Hz. Yusuf'a rüya yorumlama, tabir etme, açıklama, anlamlandırma, manalandırma ilmi öğretilmiş, verilmişti.
Hz. Süleyman'a rüzgarı kontrol etme ve yönlendirme, zamanda yolculuk, cinlere hükmetme, hayvanlarla konuşma ve onlara hükmetme ilmi öğretilmiş, verilmişti.
Hz. Davud'a da Hz. Süleyman'a benzer ilimler öğretilmiş, verilmişti.
Hz. İsaya ölüleri diriltme, şifacılık ilimleri öğretilmiş, verilmişti.
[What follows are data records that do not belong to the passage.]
(** * Synthetic business data generator and bronze/silver/gold pipeline

    A shallow embedding of [demo3/data/generator.py]
    ([BusinessDataGenerator]) and of the [DataPipeline] class of
    [demo3/pages/5_Demo.py], with the properties of the specification
    stated over it.

    Modelling conventions.
    - Python floats are modelled by exact rationals ([Q]); [round(x, 2)]
      is round-half-to-even on [x * 100].  Equalities between computed
      amounts are therefore stated with [==] ([Qeq]).
    - Calendar dates are day numbers ([Z]); pipeline timestamps are
      integers on one common time axis.
    - Every source of randomness ([random], [numpy.random], [uuid], [Faker])
      draws from one explicit stream; a property proved for every stream
      holds for every outcome of the separate generators.
    - Exceptions are values of [Error]; a raising computation returns [Err]. *)

From Stdlib Require Import List ZArith QArith Qround Qabs String Ascii Bool Lia Lqa.
Import ListNotations.

Open Scope Q_scope.

(** ** Exceptions *)

Inductive Error : Type :=
| KeyError (key : string)
| ValueError (msg : string)
| IndexError
| ZeroDivisionError.

Inductive Result (A : Type) : Type :=
| Ok (a : A)
| Err (e : Error).
Arguments Ok {A} a.
Arguments Err {A} e.

(** ** [round(x, 2)] *)

Definition round_half_even (q : Q) : Z :=
  let f := Qfloor q in
  match Qcompare (q - inject_Z f) (1 # 2) with
  | Lt => f
  | Gt => (f + 1)%Z
  | Eq => if Z.even f then f else (f + 1)%Z
  end.

Definition round2 (q : Q) : Q := round_half_even (q * 100) # 100.

Definition Qlt_bool (a b : Q) : bool := negb (Qle_bool b a).

(** ** The random source

    [uniform_src n] is the [n]-th uniform draw of the run, [text_src n] the
    text Faker produces when asked at position [n], and [clock_today] the
    day [datetime.now()] falls on.  A computation of type [Gen A] reads the
    source from a position and returns the next position. *)

Record Source : Type := {
  uniform_src : nat -> Q;
  text_src : nat -> string;
  clock_today : Z
}.

Definition valid_source (s : Source) : Prop :=
  forall n, 0 <= uniform_src s n /\ uniform_src s n < 1.

(** Effectful code reads an environment [E] (a random source, a clock) from
    a position and may raise. *)
Definition Eff (E A : Type) : Type := E -> nat -> Result (A * nat).

Definition ret {E A} (a : A) : Eff E A := fun _ i => Ok (a, i).

Definition bind {E A B} (m : Eff E A) (k : A -> Eff E B) : Eff E B :=
  fun s i => match m s i with
             | Ok (a, j) => k a s j
             | Err e => Err e
             end.

Definition raise {E A} (e : Error) : Eff E A := fun _ _ => Err e.

Definition lift {E A} (r : Result A) : Eff E A :=
  fun _ i => match r with Ok a => Ok (a, i) | Err e => Err e end.

Notation "x <- m ;; k" := (bind m (fun x => k))
  (at level 61, m at next level, right associativity).

(** [for _ in range(n): rows.append(body)] *)
Fixpoint repeat_gen {E A} (n : nat) (body : Eff E A) : Eff E (list A) :=
  match n with
  | O => ret []
  | S n' => x <- body ;; xs <- repeat_gen n' body ;; ret (x :: xs)
  end.

(** [for x in l: ...] where one iteration appends the rows [body x]
    ([continue] appends none). *)
Fixpoint for_each {E A B} (l : list A) (body : A -> Eff E (list B)) : Eff E (list B) :=
  match l with
  | [] => ret []
  | x :: l' => rows <- body x ;; rest <- for_each l' body ;; ret (rows ++ rest)
  end.

(** [for x in l: ...] where the iterations update the state [st]. *)
Fixpoint for_state {E S A} (l : list A) (body : S -> A -> Eff E S) (st : S) : Eff E S :=
  match l with
  | [] => ret st
  | x :: l' => st' <- body st x ;; for_state l' body st'
  end.
Lemma stringify_descriptor (path : jsstring) (size : Z) (rest : jsstring) :
  stringify (fileDescriptor path size) ++ rest
  = 123 :: quoteJSONString (js "path") ++ 58 :: quoteJSONString path
    ++ 44 :: quoteJSONString (js "size") ++ 58 :: numberToString size ++ 125 :: rest.
Proof.
  unfold fileDescriptor. cbn [stringify].
  repeat (rewrite <- ?app_assoc; cbn [app]). reflexivity.
Qed.

Lemma js_codeUnits (s : string) : Forall isCodeUnit (js s).
Proof.
  unfold js. apply Forall_forall. intros c Hc.
  apply list_elem_of_In, in_map_iff in Hc as (a & <- & _).
  unfold isCodeUnit. pose proof (N_ascii_bounded a). lia.
Qed.

Lemma parse_descriptor (n : nat) (path : jsstring) (size : Z) (rest : jsstring) :
  Forall isCodeUnit path -> 0 <= size -> 
  parseValue (S (S (S (S n)))) (stringify (fileDescriptor path size) ++ rest)
  = POk (fileDescriptor path size) rest.
Proof.
  intros Hp Hs. rewrite stringify_descriptor.
  unfold quoteJSONString at 1. cbn [app]. rewrite parseValue_members.
  change (34 :: (quoteChars (js "path") ++ [34]) ++ ?t)
    with (quoteJSONString (js "path") ++ t).
  rewrite (parseMembers_step _ _ _ _ 44 (JString path));
    [|apply js_codeUnits|by left|by apply parseValue_string].
  change (44 =? 44) with true. cbv iota.
  rewrite (parseMembers_step _ _ _ _ 125 (JNumber (numberToString size)));
    [|apply js_codeUnits|by right|by apply parseValue_number].
  reflexivity.
Qed.

Lemma parse_descriptors (ds : list (jsstring * Z)) :
  Forall (fun d => Forall isCodeUnit d.1 /\ 0 <= d.2) ds -> ds <> [] ->
  forall fuel rest acc, (length ds + 4 <= fuel)%nat ->
  parseElements fuel
    (stringifyElements (map (fun d => fileDescriptor d.1 d.2) ds) ++ 93 :: rest) acc
  = POk (JArray (rev acc ++ map (fun d => fileDescriptor d.1 d.2) ds)) rest.
Proof.
  induction 1 as [|[p k] ds [Hp Hk] Hds IH]; [done|]. intros _ fuel rest acc Hfuel.
  cbn [map length fst snd] in *.
  destruct fuel as [|[|[|[|[|n]]]]]; try lia.
  destruct ds as [|d' ds'].
  - cbn [map stringifyElements].
    rewrite (parseElements_step _ _ _ 93 (fileDescriptor p k));
      [|by right|by apply parse_descriptor].
    change (93 =? 44) with false. cbv iota. cbn [rev]. reflexivity.
  - change (stringifyElements (fileDescriptor p k :: map _ (d' :: ds')))
      with (stringify (fileDescriptor p k) ++ 44 ::
            stringifyElements (map (fun d => fileDescriptor d.1 d.2) (d' :: ds'))).
    rewrite <- app_assoc. cbn [app].
    rewrite (parseElements_step _ _ _ 44 (fileDescriptor p k));
      [|by left|by apply parse_descriptor].
    change (44 =? 44) with true. cbv iota.
    rewrite IH; [|done|cbn [length] in *; lia].
    cbn [rev]. rewrite <- app_assoc. reflexivity.
Qed.

Lemma archiveMetadata_descriptors (created : jsstring) (files : JSObject) :
  archiveMetadata created files
  = JObject [(js "version", JString (js "1.0")); (js "created", JString created);
             (js "files", JArray (map (fun d => fileDescriptor d.1 d.2) (descriptors files)))].
Proof.
  unfold archiveMetadata, descriptors. rewrite map_map. reflexivity.
Qed.
Lemma then_modify_inv {A} (m : M A) (f : t → t) s s' :
  (m;; modify f) s = (Ret tt, s') → ∃ s1, s' = f s1.
Proof.
  unfold mbind, M_bind. destruct (m s) as [[a|e] s1]; [|done].
  intros [= <-]. by exists s1.
Qed.

Lemma preserves_if {A} (P : t → Prop) (b : bool) (m1 m2 : M A) :
  preserves P m1 → preserves P m2 → preserves P (if b then m1 else m2).
Proof. by destruct b. Qed.

Create HintDb pres discriminated.

Ltac preserves_step :=
  first
    [ solve [auto with pres nocore]
    | lazymatch goal with
      | |- preserves _ (mret _) => apply preserves_mret
      | |- preserves _ (raise _) => apply preserves_raise
      | |- preserves _ (gets _) => apply preserves_gets
      | |- preserves _ (lift _) => apply preserves_lift
      | |- preserves _ (mbind _ _) => apply preserves_bind; [|intros ?]
      | |- preserves _ (for_each _ _) => apply preserves_for_each; intros ?
      | |- preserves _ (modify _) =>
          apply preserves_modify; intros ? ?; simpl; try done
      | |- preserves _ (modify_piece _) =>
          apply preserves_modify; intros ? ?; simpl; try done
      | |- preserves _ (if ?b then _ else _) => destruct b
      | |- preserves _ (match ?x with _ => _ end) => destruct x
      | |- preserves _ (let '(_, _) := ?x in _) => destruct x
      end ].

Ltac preserves_auto := repeat preserves_step.

(** ** The board invariant *)

Lemma cell_ok_range c : cell_ok c ↔ 0 ≤ c ≤ 7.
Proof.
  unfold cell_ok. change (Z.of_nat (length SHAPES)) with 7. split.
  - intros [->|(i & Hi & ->)]; lia.
  - intros Hc. destruct (decide (c = 0)) as [->|]; [by left|].
    right. exists (c - 1). lia.
Qed.

Lemma index_Some len i n : Py.index len i = Some n → (n < len)%nat.
Proof.
  unfold Py.index. intros H.
  destruct (0 <=? i) eqn:E1.
  - destruct (i <? Z.of_nat len) eqn:E2; [|done].
    injection H as <-. apply Z.ltb_lt in E2. apply Z.leb_le in E1. lia.
  - destruct (- Z.of_nat len <=? i) eqn:E2; [|done].
    injection H as <-. apply Z.leb_le in E2. apply Z.leb_gt in E1. lia.
Qed.

Lemma index_in_range len i :
  0 ≤ i < Z.of_nat len → Py.index len i = Some (Z.to_nat i).
Proof.
  intros Hi. unfold Py.index.
  by rewrite (proj2 (Z.leb_le _ _)), (proj2 (Z.ltb_lt _ _)) by lia.
Qed.

Lemma get_Some_elem_of {A} (l : list A) i a : Py.get l i = Some a → a ∈ l.
Proof.
  unfold Py.get. destruct (Py.index _ _) as [n|]; [|done]. simpl.
  apply list_elem_of_lookup_2.
Qed.

Lemma set_Some_insert {A} (l : list A) i v l' :
  Py.set l i v = Some l' → ∃ n, l' = <[n := v]> l.
Proof.
  unfold Py.set. destruct (Py.index _ _) as [n|]; [|done]. simpl.
  intros [= <-]. by exists n.
Qed.

Lemma get_in_range {A} (l : list A) i :
  0 ≤ i < Z.of_nat (length l) → Py.get l i = l !! Z.to_nat i.
Proof. intros Hi. unfold Py.get. by rewrite index_in_range. Qed.

Lemma set_in_range {A} (l : list A) i v :
  0 ≤ i < Z.of_nat (length l) → Py.set l i v = Some (<[Z.to_nat i := v]> l).
Proof. intros Hi. unfold Py.set. by rewrite index_in_range. Qed.

Lemma grid_assign_ok y x v :
  cell_ok v → preserves (λ s, grid_ok (grid s)) (grid_assign y x v).
Proof.
  intros Hv s [Hlen Hrows]. unfold grid_assign. mrun.
  destruct (Py.get (grid s) y) as [row|] eqn:Hrow; mrun; [|done].
  destruct (Py.set row x v) as [row'|] eqn:Hrow'; mrun; [|done].
  destruct (Py.set (grid s) y row') as [g'|] eqn:Hg'; mrun; [|done].
  simpl. apply set_Some_insert in Hg' as [n ->].
  apply set_Some_insert in Hrow' as [m ->].
  apply get_Some_elem_of in Hrow.
  rewrite Forall_forall in Hrows. destruct (Hrows row Hrow) as [Hw Hcells].
  split; [by rewrite length_insert|].
  apply Forall_insert; [by apply Forall_forall|].
  split; [by rewrite length_insert|by apply Forall_insert].
Qed.

Lemma grid_assign_zero_ok y x :
  preserves (λ s, grid_ok (grid s)) (grid_assign y x 0).
Proof. apply grid_assign_ok. by left. Qed.

#[global] Hint Resolve grid_assign_zero_ok : pres.

Lemma explode_bomb_ok bx by_ :
  preserves (λ s, grid_ok (grid s)) (explode_bomb bx by_).
Proof. unfold explode_bomb. preserves_auto. Qed.

#[global] Hint Resolve explode_bomb_ok : pres.

Lemma empty_row_ok : row_ok empty_row.
Proof.
  split; [apply length_replicate|]. apply Forall_replicate. by left.
Qed.

Lemma delete_line_ok y : preserves (λ s, grid_ok (grid s)) (delete_line y).
Proof.
  intros s [Hlen Hrows]. unfold delete_line. mrun. unfold Py.del.
  case_decide as Hy; mrun; [|done]. simpl. split.
  - simpl. rewrite length_delete by (by apply lookup_lt_is_Some_2). lia.
  - apply Forall_cons. split; [apply empty_row_ok|by apply Forall_delete].
Qed.
Lemma rle_loop_spec (data : list Z) (fuel i : nat) (encoded : list Z) :
  is_bytes data → length data - i ≤ fuel → i ≤ length data →
  ∃ tail, rle_loop fuel data i encoded = Ok (encoded ++ tail)
          ∧ rc_stream tail (drop i data) ∧ is_bytes tail.
Proof.
  intros Hdata. revert i encoded.
  induction fuel as [|fuel IH]; intros i encoded Hfuel Hi.
  { exists []. assert (i = length data) as -> by lia. simpl.
    rewrite Nat.ltb_irrefl, drop_all, app_nil_r. repeat constructor. }
  cbn [rle_loop]. destruct (Nat.ltb_spec i (length data)) as [Hlt|Hge]; cycle 1.
  { exists []. rewrite drop_ge, app_nil_r by done. repeat constructor. }
  destruct (lookup_lt_is_Some_2 data i Hlt) as [current Hcur].
  assert (is_byte current) as Hcb by (eapply Forall_lookup_1; [apply Hdata|apply Hcur]).
  rewrite (list_get_lookup _ _ _ Hcur). cbn [mbind result_bind].
  destruct (run_count_loop_spec data i current 127 1) as (c & -> & Hc & Hrun & Hmax);
    [lia..| |].
  { intros k Hk. assert (k = 0) as -> by lia. by rewrite Nat.add_0_r. }
  cbn [mbind result_bind].
  assert (i + c ≤ length data) as Hin.
  { assert (i + (c - 1) < length data); [|lia].
    eapply lookup_lt_Some, Hrun. lia. }
  destruct (Nat.ltb_spec 2 c) as [Hbig|Hsmall].
  - destruct (repeat_header c) as (Hhb & Htop & Hland); [lia|].
    rewrite !bytearray_append_Ok by done. cbn [mbind result_bind].
    rewrite bytearray_append_Ok by done. cbn [mbind result_bind].
    destruct (IH (i + c) ((encoded ++ [Z.lor 128 (Z.of_nat c)]) ++ [current]))
      as (tail & -> & Hs & Hb); [lia..|].
    exists ([Z.lor 128 (Z.of_nat c); current] ++ tail).
    split_and!; [by rewrite <- !app_assoc| |by repeat (constructor; [done|])].
    rewrite <- (take_drop c (drop i data)), drop_drop.
    apply rc_next; [|done].
    rewrite (take_replicate_run _ _ _ _ Hrun).
    pose proof (rc_repeat _ current Htop) as Hrec. by rewrite Hland in Hrec.
  - destruct (raw_loop_progress data i 126 Hdata) as (rl & -> & Hrl & Hin'); [lia..| |].
    { intros [Hi2 (x & Hx0 & Hx1 & Hx2)%three_equal_true].
      assert (x = current) as -> by congruence.
      assert (c = 1 ∨ c = 2) as [->| ->] by lia; (apply Hmax; [lia|done]). }
    cbn [mbind result_bind].
    destruct (raw_header rl) as (Hhb & Htop); [lia|].
    rewrite bytearray_append_Ok by done. cbn [mbind result_bind].
    destruct (IH (i + rl) ((encoded ++ [Z.of_nat rl]) ++ take rl (drop i data)))
      as (tail & -> & Hs & Hb); [lia..|].
    exists ((Z.of_nat rl :: take rl (drop i data)) ++ tail).
    split_and!.
    + by rewrite <- !app_assoc.
    + rewrite <- (take_drop rl (drop i data)) at 2. rewrite drop_drop.
      apply rc_next; [|done]. constructor; [done|].
      rewrite length_take, length_drop. lia.
    + apply Forall_app. split; [|done]. constructor; [done|].
      by apply Forall_take, Forall_drop.
Qed.

Lemma encode_stream (data : list Z) :
  is_bytes data →
  ∃ enc, perform_run_length_encoding data = Ok enc
         ∧ rc_stream enc data ∧ is_bytes enc.
Proof.
  intros Hdata.
  destruct (rle_loop_spec data (length data) 0 [] Hdata) as (tail & Hloop & Hs & Hb);
    [lia..|].
  unfold perform_run_length_encoding.
  destruct data as [|b l]; [exists []; repeat constructor|].
  by exists tail.
Qed.

End rle.

(** ** Counting *)

Fixpoint count {A} (f : A → bool) (l : list A) : nat :=
  match l with
  | [] => 0
  | x :: l' => (if f x then 1 else 0) + count f l'
  end.

Section count.
Context {A : Type}.
Implicit Types (f g h : A → bool) (l k : list A).

Lemma count_app f l k : count f (l ++ k) = count f l + count f k.
Proof. induction l as [|x l IH]; simpl; [done|]. rewrite IH. lia. Qed.

Lemma count_le_length f l : count f l ≤ length l.
Proof. induction l as [|x l IH]; simpl; [done|]. destruct (f x); lia. Qed.

Lemma count_all f l : (∀ x, x ∈ l → f x = true) → count f l = length l.
Proof.
  induction l as [|x l IH]; intros Hall; simpl; [done|].
  rewrite Hall, IH; [done| |by left]. intros y Hy. apply Hall. by right.
Qed.

Lemma count_none f l : (∀ x, x ∈ l → f x = false) → count f l = 0.
Proof.
  induction l as [|x l IH]; intros Hall; simpl; [done|].
  rewrite Hall, IH; [done| |by left]. intros y Hy. apply Hall. by right.
Qed.

Lemma count_ext f g l : (∀ x, x ∈ l → f x = g x) → count f l = count g l.
Proof.
  induction l as [|x l IH]; intros Hall; simpl; [done|].
  rewrite Hall, IH; [done| |by left]. intros y Hy. apply Hall. by right.
Qed.

(** What satisfies [f] satisfies [g] or [h]. *)
Lemma count_le_sum f g h l :
  (∀ x, x ∈ l → f x = true → g x = true ∨ h x = true) →
  count f l ≤ count g l + count h l.
Proof.
  induction l as [|x l IH]; intros Hall; simpl; [done|].
  assert (count f l ≤ count g l + count h l).
  { apply IH. intros y Hy. apply Hall. by right. }
  destruct (f x) eqn:Hf; [|lia].
  destruct (Hall x) as [-> | ->]; [by left|done|lia|destruct (g x); lia].
Qed.

Lemma count_le f g l :
  (∀ x, x ∈ l → f x = true → g x = true) → count f l ≤ count g l.
Proof.
  intros Hall. pose proof (count_le_sum f g (λ _, false) l) as H.
  rewrite (count_none (λ _, false)) in H by done.
  rewrite <- (Nat.add_0_r (count g l)). apply H. intros x Hx Hf. left. by apply Hall.
Qed.

(** [g] and [h] exclude each other and both imply [f]. *)
Lemma count_sum_le f g h l :
  (∀ x, x ∈ l → g x = true → f x = true) →
  (∀ x, x ∈ l → h x = true → f x = true) →
  (∀ x, x ∈ l → g x = true → h x = true → False) →
  count g l + count h l ≤ count f l.
Proof.
  induction l as [|x l IH]; intros Hg Hh Hgh; simpl; [done|].
  assert (count g l + count h l ≤ count f l).
  { apply IH; intros y Hy; [apply Hg|apply Hh|apply Hgh]; by right. }
  specialize (Hg x). specialize (Hh x). specialize (Hgh x).
  destruct (g x), (h x); try rewrite Hg by (done || by left);
    try rewrite Hh by (done || by left); try lia.
  destruct Hgh; (done || by left).
Qed.

Lemma count_map {B} (f : B → bool) (m : A → B) l :
  count f (m <$> l) = count (f ∘ m) l.
Proof. induction l as [|x l IH]; [done|]. rewrite fmap_cons. simpl. by rewrite IH. Qed.

Lemma count_Permutation f l k : l ≡ₚ k → count f l = count f k.
Proof. induction 1; simpl; lia. Qed.

Lemma count_take_S f l p x :
  l !! p = Some x → count f (take (S p) l) = count f (take p l) + (if f x then 1 else 0).
Proof.
  intros Hp. rewrite (take_S_r _ _ _ Hp), count_app. simpl. lia.
Qed.

End count.

(** ** Lexicographic comparison of byte strings *)

(** The value [compare_rotations] returns on two materialised rotations: the
    first non-zero difference, or zero. *)
Fixpoint lex_cmp (s t : list Z) : Z :=
  match s, t with
  | x :: s', y :: t' => if (x - y =? 0)%Z then lex_cmp s' t' else (x - y)%Z
  | _, _ => 0%Z
  end.

Section lex.
Local Open Scope Z_scope.

Lemma lex_cmp_cons (x y : Z) (s t : list Z) :
  lex_cmp (x :: s) (y :: t) = if x - y =? 0 then lex_cmp s t else x - y.
Proof. done. Qed.

Lemma lex_cmp_refl (s : list Z) : lex_cmp s s = 0.
Proof. induction s as [|x s IH]; simpl; [done|]. by rewrite Z.sub_diag. Qed.

Lemma lex_cmp_opp (s t : list Z) : lex_cmp t s = - lex_cmp s t.
Proof.
  revert t. induction s as [|x s IH]; intros [|y t]; simpl; try done.
  destruct (Z.eqb_spec (x - y) 0), (Z.eqb_spec (y - x) 0); try lia. apply IH.
Qed.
Örnekler çoğaltılabilir. Eğer bunlar birer ilimse bu ilimler nereye yazıldılar? Nereye kaydedildiler? Asılları nerede? Bu ilimler aktarıldı mı? Paylaşıldı mı? Öğretildi mi?
Kadir Gülüncehan
K
Böyle bir ilmin olduğu Hz Suleyman AS ile Belkıs'ın hikayesinin anlatıldığı kıssadan anlaşılıyor. Kıssa da Belkıs Süleyman AS ye gelmek için çok uzak bir yerden yola çıktığında, Hz Suleyman AS huzurundakilere bana Belkıs'ın tahtını kim önce getirebilir diye sorar. Önce marur bir ifrit ( cin ) sen tahtından inmeden getiririm gücüm buna yeter der. Ama kitaptan ilmi olan bir zat ki bu insandır onu sen gözünü kapatıp açıncaya kadar getiririm der ve getirir. Buradan kitaptan ilmi olan zat dediğine göre, böyle bir kitabın varlığı kuran ile sabit oluyor. Ancak, bu kitap ilahi bir kitap ve Allah'ın muhafazasındadır. Bu ilmi Allah dilediğine bahşetmiş. Bu gün Hz. Musa'nın asasını, Hz. Süleyman'ın yüzüğünü bulsalar bile, onu tutan el Hz. Musa, parmağına yüzüğü takan Hz. Süleyman olmadıkça bir işe yarayamayacaktir. Rüya tabiri ise çok daha farklı bir ilimdir. Bu ilim iki şekilde karşımıza çıkıyor, biri ilahi yorum, diğeri ise şeytanlar, cinler, burç ve fal gibi şeylerden yararlanarak yapılan yorumlar. İkisi arasındaki yorum farkı çok belirgindir. Peygamberlerin yapmış olduğu yorum gerçekleşmiş ve ertelemeye de tabi olmamış. Ama diğer türden yapılan yorumlar kişinin zannı ve olmuş olaylardan ve hatta yukarıda Saydıklarımdan yararlanarak yapılan yorumlardır ki gerçekleşmesi garanti değildir. Ki cinlerin geleceği bilme iddiasında bulunduğu kuranda yazılmıştır. Ama bu fitneyi Hz. Sulayman ortadan kaldırmıştır. Yine kuranda cinlerin bir dönem burçlara çıkarak bir vahi parçası kapmaya calistiklarindan bahsedilir. Buda cinlerin bir süre bu işi yaptıklarını ve daha sonra engellendiklerini, bu vermiş oldukları bilgi ve tahminlerin bu kapılmış olanlara ait olduğu sonucunu ortaya çıkarmakta. Ancak şunu bilmekte yarar var. Gayb hususunda bunlara başvuranların, fal ve büyüye müşteri olanların cennette nasipleri yoktur. Ahir zamanda insanların bir sınavı da bunlarla olacak. Bizler gaybı öğrenme çabası yerine, Allah'tan hayırlısını istemeliyiz. Hakkımızda hayırlı olan budur.